■ Work to be completed: Your answer should be only the lines below from the one with "(** The body" to the one with "let json := patchVisionPayload parsed in", repeated exactly, ends included.

────────────────

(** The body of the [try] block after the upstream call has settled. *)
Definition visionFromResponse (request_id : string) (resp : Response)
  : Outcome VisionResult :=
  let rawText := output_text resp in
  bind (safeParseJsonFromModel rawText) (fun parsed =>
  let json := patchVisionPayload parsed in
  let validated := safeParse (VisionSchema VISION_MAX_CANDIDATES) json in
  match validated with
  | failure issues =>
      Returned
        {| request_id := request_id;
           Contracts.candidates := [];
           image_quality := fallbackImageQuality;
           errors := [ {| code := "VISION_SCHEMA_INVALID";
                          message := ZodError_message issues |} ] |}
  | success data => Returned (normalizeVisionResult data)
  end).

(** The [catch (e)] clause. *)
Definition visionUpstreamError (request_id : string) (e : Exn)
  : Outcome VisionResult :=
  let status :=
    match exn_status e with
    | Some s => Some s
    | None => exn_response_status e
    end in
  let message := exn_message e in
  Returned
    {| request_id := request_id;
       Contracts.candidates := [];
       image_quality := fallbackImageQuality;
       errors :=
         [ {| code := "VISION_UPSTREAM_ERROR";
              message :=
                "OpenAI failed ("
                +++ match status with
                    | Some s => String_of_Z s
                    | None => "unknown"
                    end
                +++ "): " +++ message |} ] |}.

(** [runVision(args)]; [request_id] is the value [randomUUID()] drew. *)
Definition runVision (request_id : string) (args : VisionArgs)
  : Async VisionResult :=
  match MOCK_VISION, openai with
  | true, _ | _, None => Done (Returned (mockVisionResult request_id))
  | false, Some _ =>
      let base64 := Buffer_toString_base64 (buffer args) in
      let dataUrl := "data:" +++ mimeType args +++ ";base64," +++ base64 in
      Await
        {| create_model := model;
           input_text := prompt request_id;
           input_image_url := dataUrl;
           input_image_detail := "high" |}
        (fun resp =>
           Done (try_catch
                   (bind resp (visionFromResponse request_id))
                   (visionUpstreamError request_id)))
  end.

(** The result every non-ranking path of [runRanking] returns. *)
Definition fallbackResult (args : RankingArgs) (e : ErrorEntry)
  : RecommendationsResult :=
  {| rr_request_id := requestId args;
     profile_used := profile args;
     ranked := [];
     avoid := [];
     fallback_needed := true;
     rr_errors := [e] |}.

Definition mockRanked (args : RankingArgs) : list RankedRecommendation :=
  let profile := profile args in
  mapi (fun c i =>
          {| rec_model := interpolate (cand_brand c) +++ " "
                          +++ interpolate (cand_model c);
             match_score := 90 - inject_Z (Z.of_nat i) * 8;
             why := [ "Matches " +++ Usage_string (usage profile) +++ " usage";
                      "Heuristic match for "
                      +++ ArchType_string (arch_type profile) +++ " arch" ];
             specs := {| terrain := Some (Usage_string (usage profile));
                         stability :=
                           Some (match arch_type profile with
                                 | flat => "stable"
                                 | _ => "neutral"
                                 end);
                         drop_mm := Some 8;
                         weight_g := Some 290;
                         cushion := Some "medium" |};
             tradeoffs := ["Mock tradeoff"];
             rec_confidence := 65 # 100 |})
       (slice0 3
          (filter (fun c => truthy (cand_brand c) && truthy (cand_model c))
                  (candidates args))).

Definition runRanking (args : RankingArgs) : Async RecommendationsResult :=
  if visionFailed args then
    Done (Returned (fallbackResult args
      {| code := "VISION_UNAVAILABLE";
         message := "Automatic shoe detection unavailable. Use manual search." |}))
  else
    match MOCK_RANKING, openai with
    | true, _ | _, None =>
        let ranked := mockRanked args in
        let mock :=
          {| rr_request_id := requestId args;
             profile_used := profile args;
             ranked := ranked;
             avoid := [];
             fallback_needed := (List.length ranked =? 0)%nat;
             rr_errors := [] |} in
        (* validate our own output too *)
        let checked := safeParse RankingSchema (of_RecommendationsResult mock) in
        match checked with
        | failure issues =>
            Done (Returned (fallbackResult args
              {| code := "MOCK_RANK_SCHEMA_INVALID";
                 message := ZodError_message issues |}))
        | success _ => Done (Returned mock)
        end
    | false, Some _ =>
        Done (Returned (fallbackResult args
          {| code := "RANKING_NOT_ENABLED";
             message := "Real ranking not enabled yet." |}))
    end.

────────────────

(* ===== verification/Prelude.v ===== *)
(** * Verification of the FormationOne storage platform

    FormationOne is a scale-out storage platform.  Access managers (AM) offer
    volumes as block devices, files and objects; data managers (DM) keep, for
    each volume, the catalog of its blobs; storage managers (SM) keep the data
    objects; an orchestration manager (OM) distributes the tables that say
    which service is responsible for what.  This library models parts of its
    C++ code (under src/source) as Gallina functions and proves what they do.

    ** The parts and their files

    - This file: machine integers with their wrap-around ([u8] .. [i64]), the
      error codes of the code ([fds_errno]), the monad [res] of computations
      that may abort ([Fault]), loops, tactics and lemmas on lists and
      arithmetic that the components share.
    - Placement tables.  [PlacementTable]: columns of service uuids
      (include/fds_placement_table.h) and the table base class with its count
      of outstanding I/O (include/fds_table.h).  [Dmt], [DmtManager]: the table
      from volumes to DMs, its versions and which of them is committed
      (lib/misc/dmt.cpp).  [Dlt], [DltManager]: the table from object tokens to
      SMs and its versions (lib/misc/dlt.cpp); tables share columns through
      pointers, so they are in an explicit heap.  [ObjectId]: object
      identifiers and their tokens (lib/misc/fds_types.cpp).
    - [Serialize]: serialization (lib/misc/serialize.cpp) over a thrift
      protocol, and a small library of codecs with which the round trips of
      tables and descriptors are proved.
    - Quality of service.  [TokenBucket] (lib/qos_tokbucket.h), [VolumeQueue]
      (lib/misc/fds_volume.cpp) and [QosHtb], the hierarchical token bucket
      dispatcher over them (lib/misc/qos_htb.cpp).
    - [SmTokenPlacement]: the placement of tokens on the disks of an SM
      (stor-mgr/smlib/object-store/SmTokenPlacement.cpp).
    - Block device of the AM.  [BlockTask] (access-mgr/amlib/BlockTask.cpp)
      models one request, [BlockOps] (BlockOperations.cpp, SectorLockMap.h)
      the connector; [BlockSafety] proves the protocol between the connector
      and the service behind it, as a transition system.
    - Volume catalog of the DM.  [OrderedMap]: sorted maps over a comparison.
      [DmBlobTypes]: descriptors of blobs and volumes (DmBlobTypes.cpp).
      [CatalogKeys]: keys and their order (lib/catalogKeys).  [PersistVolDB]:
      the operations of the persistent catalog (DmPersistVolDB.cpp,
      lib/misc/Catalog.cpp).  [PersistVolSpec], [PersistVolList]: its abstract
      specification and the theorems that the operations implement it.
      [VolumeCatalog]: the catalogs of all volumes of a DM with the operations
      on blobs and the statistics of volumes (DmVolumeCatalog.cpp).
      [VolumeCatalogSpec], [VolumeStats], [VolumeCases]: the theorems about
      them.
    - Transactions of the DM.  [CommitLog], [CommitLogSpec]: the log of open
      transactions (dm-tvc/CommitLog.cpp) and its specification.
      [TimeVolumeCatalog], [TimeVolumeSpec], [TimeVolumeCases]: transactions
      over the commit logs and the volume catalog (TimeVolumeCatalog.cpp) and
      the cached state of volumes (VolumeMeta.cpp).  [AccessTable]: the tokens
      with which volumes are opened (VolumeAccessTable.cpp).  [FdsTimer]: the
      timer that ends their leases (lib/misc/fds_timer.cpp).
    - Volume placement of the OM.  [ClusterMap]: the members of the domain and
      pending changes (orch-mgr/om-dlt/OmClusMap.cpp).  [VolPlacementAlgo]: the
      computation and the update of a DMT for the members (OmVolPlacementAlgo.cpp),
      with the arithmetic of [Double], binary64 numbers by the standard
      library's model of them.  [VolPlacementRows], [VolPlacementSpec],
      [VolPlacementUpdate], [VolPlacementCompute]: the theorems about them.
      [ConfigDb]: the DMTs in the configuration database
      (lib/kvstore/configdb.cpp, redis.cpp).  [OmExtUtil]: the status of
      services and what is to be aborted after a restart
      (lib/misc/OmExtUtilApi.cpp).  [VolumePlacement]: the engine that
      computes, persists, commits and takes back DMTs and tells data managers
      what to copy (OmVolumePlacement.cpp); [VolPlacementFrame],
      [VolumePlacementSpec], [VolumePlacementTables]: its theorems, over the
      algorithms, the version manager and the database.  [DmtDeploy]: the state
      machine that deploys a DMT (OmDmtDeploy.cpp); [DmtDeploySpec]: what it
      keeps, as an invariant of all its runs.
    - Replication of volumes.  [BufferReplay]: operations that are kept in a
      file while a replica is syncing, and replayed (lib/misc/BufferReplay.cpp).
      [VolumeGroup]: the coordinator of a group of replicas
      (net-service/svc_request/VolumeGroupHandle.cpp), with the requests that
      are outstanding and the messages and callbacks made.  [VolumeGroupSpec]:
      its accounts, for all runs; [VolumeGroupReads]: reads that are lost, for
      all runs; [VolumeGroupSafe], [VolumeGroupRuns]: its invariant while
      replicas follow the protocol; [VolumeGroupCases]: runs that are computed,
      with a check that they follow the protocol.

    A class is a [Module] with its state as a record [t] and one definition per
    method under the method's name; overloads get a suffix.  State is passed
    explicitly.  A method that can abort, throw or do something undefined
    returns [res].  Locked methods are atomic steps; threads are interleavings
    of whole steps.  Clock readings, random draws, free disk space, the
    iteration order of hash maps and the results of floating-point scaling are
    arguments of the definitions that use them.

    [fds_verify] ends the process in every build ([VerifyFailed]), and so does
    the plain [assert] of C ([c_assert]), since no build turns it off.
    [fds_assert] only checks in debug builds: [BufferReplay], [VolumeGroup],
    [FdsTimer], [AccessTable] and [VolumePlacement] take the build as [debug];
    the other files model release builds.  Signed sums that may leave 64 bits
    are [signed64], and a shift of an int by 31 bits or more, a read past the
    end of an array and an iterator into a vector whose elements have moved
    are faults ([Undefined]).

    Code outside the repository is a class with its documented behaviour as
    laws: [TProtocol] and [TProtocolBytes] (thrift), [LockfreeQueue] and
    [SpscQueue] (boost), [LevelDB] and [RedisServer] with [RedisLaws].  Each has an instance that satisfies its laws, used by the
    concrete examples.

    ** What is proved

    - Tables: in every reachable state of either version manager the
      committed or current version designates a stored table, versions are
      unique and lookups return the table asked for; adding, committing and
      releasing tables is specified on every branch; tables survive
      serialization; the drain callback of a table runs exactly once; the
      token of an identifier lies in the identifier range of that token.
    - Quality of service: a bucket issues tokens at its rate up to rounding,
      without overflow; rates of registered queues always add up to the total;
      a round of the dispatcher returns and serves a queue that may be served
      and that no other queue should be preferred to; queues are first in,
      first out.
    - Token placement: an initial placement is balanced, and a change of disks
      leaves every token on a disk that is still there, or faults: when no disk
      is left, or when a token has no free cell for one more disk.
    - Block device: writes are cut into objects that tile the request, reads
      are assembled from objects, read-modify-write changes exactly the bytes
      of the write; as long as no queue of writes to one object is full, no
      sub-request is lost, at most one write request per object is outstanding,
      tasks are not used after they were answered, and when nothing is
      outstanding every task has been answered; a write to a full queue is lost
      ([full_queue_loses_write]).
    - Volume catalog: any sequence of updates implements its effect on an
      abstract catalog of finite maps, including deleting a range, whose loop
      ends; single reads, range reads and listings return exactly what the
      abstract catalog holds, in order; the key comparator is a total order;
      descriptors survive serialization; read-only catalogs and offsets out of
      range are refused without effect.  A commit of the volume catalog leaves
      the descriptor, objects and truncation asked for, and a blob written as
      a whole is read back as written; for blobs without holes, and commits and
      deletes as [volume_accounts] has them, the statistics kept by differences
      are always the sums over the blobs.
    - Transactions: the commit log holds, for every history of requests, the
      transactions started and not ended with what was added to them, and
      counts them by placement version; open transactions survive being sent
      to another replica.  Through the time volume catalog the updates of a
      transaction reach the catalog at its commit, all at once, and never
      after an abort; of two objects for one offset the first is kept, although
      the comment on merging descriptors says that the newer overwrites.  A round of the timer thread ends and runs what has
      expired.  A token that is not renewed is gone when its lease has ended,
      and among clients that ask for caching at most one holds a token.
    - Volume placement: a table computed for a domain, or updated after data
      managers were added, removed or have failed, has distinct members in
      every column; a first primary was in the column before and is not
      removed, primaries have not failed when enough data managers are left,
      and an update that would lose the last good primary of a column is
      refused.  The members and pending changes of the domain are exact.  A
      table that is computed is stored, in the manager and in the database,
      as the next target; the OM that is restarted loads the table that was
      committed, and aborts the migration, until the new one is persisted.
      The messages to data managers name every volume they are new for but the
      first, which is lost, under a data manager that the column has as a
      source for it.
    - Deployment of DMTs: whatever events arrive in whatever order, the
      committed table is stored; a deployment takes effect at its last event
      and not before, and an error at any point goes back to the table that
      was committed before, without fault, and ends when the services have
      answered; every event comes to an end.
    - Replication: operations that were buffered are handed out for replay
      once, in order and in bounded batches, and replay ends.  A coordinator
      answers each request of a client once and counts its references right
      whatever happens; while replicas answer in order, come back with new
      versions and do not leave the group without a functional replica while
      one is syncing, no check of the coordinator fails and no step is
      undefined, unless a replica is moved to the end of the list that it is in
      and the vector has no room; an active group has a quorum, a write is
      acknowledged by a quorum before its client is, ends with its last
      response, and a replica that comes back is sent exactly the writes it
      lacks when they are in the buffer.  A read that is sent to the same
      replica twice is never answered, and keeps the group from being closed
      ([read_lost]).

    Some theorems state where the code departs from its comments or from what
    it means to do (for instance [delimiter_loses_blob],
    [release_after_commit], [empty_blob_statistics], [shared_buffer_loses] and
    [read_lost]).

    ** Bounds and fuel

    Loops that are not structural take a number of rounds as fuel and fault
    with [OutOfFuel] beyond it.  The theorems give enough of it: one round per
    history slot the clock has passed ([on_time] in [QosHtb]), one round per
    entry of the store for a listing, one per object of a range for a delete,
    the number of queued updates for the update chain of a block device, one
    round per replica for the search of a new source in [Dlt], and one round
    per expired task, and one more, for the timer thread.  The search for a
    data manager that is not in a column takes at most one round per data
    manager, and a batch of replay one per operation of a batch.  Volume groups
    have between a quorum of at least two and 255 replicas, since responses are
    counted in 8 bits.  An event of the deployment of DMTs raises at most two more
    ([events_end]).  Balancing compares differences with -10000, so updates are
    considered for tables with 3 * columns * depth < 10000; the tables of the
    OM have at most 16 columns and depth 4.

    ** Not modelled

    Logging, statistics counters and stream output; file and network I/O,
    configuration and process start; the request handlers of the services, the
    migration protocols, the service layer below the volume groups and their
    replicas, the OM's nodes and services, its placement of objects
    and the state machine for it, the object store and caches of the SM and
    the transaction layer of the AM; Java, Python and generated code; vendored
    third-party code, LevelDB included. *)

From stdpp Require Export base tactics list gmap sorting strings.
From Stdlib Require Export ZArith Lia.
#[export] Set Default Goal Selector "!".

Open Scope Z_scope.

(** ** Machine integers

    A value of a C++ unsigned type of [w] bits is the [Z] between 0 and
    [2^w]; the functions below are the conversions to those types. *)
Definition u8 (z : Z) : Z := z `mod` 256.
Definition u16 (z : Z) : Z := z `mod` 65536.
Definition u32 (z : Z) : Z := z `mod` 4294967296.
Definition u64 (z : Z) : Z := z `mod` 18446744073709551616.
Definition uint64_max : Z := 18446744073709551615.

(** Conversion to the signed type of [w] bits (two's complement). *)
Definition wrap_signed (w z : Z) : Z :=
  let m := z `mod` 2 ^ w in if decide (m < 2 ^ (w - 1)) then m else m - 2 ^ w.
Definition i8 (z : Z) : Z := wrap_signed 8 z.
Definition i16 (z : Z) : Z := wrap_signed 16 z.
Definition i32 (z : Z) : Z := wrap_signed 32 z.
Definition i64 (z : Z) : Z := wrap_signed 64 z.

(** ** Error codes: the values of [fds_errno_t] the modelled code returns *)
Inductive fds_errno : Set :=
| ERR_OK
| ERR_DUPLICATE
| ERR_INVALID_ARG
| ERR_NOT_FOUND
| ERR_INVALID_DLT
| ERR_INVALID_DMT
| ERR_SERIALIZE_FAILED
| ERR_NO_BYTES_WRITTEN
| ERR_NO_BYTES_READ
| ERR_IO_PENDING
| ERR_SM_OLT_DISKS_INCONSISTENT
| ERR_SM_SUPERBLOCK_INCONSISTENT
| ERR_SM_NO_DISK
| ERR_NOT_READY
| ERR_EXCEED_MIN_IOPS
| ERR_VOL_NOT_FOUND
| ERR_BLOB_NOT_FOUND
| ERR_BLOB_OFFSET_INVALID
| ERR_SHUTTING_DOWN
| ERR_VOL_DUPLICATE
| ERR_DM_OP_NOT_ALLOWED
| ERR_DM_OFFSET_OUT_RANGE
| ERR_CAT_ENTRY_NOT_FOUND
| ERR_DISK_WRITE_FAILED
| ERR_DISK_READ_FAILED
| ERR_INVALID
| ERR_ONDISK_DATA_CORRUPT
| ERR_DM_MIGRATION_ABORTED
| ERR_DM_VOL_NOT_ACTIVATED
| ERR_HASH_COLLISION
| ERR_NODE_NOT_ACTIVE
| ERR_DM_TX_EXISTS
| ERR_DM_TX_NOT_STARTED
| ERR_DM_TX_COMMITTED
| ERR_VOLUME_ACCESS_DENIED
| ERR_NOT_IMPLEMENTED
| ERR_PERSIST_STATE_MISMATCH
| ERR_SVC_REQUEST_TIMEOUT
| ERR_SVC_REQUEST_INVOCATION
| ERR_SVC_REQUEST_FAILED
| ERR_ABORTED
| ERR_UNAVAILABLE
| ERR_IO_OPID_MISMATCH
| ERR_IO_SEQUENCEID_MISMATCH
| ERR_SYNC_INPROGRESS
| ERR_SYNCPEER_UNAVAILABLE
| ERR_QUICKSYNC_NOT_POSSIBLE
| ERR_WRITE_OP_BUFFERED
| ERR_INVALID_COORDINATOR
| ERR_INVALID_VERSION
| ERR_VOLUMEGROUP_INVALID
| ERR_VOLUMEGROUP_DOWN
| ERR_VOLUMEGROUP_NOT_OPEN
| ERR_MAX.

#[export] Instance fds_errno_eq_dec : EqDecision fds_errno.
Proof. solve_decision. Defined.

────────────────

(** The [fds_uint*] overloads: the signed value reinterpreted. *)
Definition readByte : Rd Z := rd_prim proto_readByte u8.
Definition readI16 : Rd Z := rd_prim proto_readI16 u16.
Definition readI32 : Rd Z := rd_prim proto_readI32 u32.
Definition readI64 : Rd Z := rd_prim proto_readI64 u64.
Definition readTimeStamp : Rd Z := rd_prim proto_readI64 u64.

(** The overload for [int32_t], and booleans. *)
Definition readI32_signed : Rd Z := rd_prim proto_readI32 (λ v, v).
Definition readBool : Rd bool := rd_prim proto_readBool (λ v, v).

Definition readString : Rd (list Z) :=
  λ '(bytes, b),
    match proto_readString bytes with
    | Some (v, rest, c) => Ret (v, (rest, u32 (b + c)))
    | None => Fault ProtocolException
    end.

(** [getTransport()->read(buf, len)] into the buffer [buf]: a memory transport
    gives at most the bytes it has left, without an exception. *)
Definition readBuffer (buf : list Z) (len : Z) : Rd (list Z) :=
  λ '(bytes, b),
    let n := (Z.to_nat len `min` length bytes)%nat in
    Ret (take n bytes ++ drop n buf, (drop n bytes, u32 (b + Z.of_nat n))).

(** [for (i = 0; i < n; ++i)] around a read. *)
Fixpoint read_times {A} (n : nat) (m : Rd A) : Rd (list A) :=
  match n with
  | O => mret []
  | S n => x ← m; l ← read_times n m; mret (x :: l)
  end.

────────────────

■ Answer space:
(** The body of the [try] block after the upstream call has settled. *)
Definition visionFromResponse (request_id : string) (resp : Response)
  : Outcome VisionResult :=
  let rawText := output_text resp in
  bind (safeParseJsonFromModel rawText) (fun parsed =>
  let json := patchVisionPayload parsed in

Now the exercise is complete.